Señalo este ejemplo como manera de poner de relieve ante quienes no hayan reflexionado sobre el asunto, hasta donde llega el poder de los jueces.
Definen como han de interpretarse las normas, con lo que pueden hacer lo blanco, negro. Vemos continuamente como dejan sin efecto resoluciones de los órganos de gobierno tanto estatal como autonómico, sin olvidar que son los únicos que pueden decretar el ingreso en prisión, provisional o definitiva, de cualquier ciudadano, menos en España al Borbón de turno.
En la práctica pueden de hecho limitar los derechos fundamentales; en efecto, así ocurre desde la «modulación judicial» del derecho a la intimidad, al secreto de las comunicaciones, al de asociación o reunión, o a la pérdida de libertad.
Y todo esto lo pueden llevar a cabo, siendo uno de los poderes básicos del estado, sin tener una legitimación democrática directa, salvo la que aparentemente les otorga el haber aprobado una oposición cuyos tribunales de acceso también ellos controlan, con el concurso de un amplio e inadmisible entorno de impunidad: solo seis jueces en España han sido expulsados de la carrera judicial desde 1978 por beneficiar a delincuentes, mantener en prisión a inocentes, quebrar su imparcialidad al no abstenerse en asuntos de interés directo de familiares o acumular retrasos en dictar sentencias, entre otros motivos.
Se gobiernan a sí mismos mediante el Consejo General del Poder Judicial, cuya conformación se dirime por elecciones indirectas, en parte decididas corporativamente y que el Partido Popular pretende generalizar para que sean los propios magistrados quienes elijan a la totalidad de los miembros del Consejo.
Ocupan el último lugar de la toma de decisiones por lo que, como controlan a los otros poderes del estado, tienen la palabra definitiva en asuntos cruciales que afectan a toda la comunidad.
Sin embargo, la legitimidad democrática del juez al ejercer la potestad jurisdiccional se basa en que tiene que aplicar exactamente la Ley, que es la norma decidida por quienes ostentan la soberanía nacional.
Pero ya hemos tenido ocasión de analizar que esto no ocurre siempre así, sino que en muchas ocasiones son los prejuicios, la mentalidad, la ideología, «su sentido común», los que suelen determinar en última instancia el contenido de sus resoluciones, incluso juzgando sobre temas científicos, como el alcance de la pandemia, imponiendo sus puntos de vista por encima del de los biólogos y expertos en salud pública.
Frente a la simplista idea de que no pueden cometer tales abusos, pues han de aplicar la Ley, se alza contundente la realidad: antes de aplicarla, han de declarar sobre qué hechos ocurridos han de someterse a esta, y aquí es donde te las pueden dar todas.
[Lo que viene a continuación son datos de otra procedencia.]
(** X18: the script never fails on its own data: with the example rule
    base, which is loaded as it is written, [processar_dataset] on a
    generated frame of [n >= 1] alerts raises nothing and returns [n]
    results, the first of them CRÍTICO, so the selection of the alerts that
    ask for action, which the script reports, is never empty. *)
Theorem processar_dados_simulados n :
  n ≠ 0 →
  __init__ (JsonLido regras_json) = Ok (Motor regras_json) ∧
  ∃ saida,
    processar_dataset (Motor regras_json)
      (CsvLido (gerar_dados_simulados arredondar fonte n)) = Ok (Some saida) ∧
    length saida = n ∧
    saida !! 0 = Some (alerta_simulado arredondar fonte 0,
                       ("CRÍTICO", "Mobilização imediata.", "REGRA_CRITICA_01")) ∧
    casos_com_acao saida ≠ [].
Proof.
  intros Hn. split; [vm_compute; reflexivity|].
  destruct n as [|n]; [done|].
  assert (Hok : Forall (λ row, ∃ t, avaliar_alerta (Motor regras_json) row = Ok t)
                  (alerta <$> seq 0 (S n))).
  { apply Forall_fmap, Forall_forall. intros i _.
    apply avaliar_regras_sem_erro, alerta_simulado_sem_erro. }
  destruct (aplicar_Forall2 _ _ Hok) as (ts & Hts & H2).
  exists (zip (alerta <$> seq 0 (S n)) ts).
  assert (H0 : zip (alerta <$> seq 0 (S n)) ts !! 0
               = Some (alerta 0,
                       ("CRÍTICO", "Mobilização imediata.", "REGRA_CRITICA_01"))).
  { apply lookup_zip_with_Some. exists (alerta 0).
    destruct (Forall2_lookup_l _ _ _ 0 (alerta 0) H2) as (t & Ht & Hav);
      [done|].
    exists t. split_and!; [|done|done].
    rewrite alerta_planted_critico in Hav by done. by injection Hav as <-. }
  split_and!; [| |done|].
  - unfold processar_dataset, gerar_dados_simulados. simpl regras.
    unfold regras_json at 1. cbn [linhas]. rewrite Hts. reflexivity.
  - rewrite (length_zip_with_same_l _ _ _ _ H2), length_fmap. apply length_seq.
  - destruct (zip (alerta <$> seq 0 (S n)) ts) as [|par saida]; [done|].
    injection H0 as ->. unfold casos_com_acao.
    by rewrite filter_cons_True.
Qed.
End GeradorPropriedades.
Los hechos sucedieron conforme considera el juez, y así puede a posteriori tomar en consideración la norma que le parezca más adecuada, entre otros mecanismos de matización siempre en sus manos.
En nuestro país, por regla general, el aparato judicial ha sido protagonista desde hace siglos en el ejercicio despiadado del mantenimiento en el poder de las clases dominantes, y de la forma de llevar a cabo la represión para asegurar este objetivo. Cuando Miguel Hernández hablaba de la tenebrosa vía de los juzgados, sabía lo que decía.

El más reciente ejemplo, especialmente grave, de esta peculiar forma de administrar justicia es el acuerdo adoptado por el Juzgado nº 30 de Madrid de lo Contencioso Administrativo, «suspendiendo la emisión del sello de correos que conmemora el centenario de la fundación del PCE» a instancia de un recurso de «los abogados cristianos». Es una manera simbólica de ilegalizar al partido comunista [1]Hojas de Debate, «La (supuesta) legalización del PCE» , de forma retroactiva, de alterar el pasado suprimiendo el recuerdo de su fundación, que a instancia precisamente de los demandantes nos rememora el cristianísimo método, también retroactivo, que utilizaba la Inquisición para los perseguidos que habían fallecido con anterioridad al procedimiento, que consistía en exhumar sus huesos, para quemarlos en el correspondiente auto de fe, como procedieron en el caso, entre otros muchos, de la madre de Juan Luis Vives, Blanca March.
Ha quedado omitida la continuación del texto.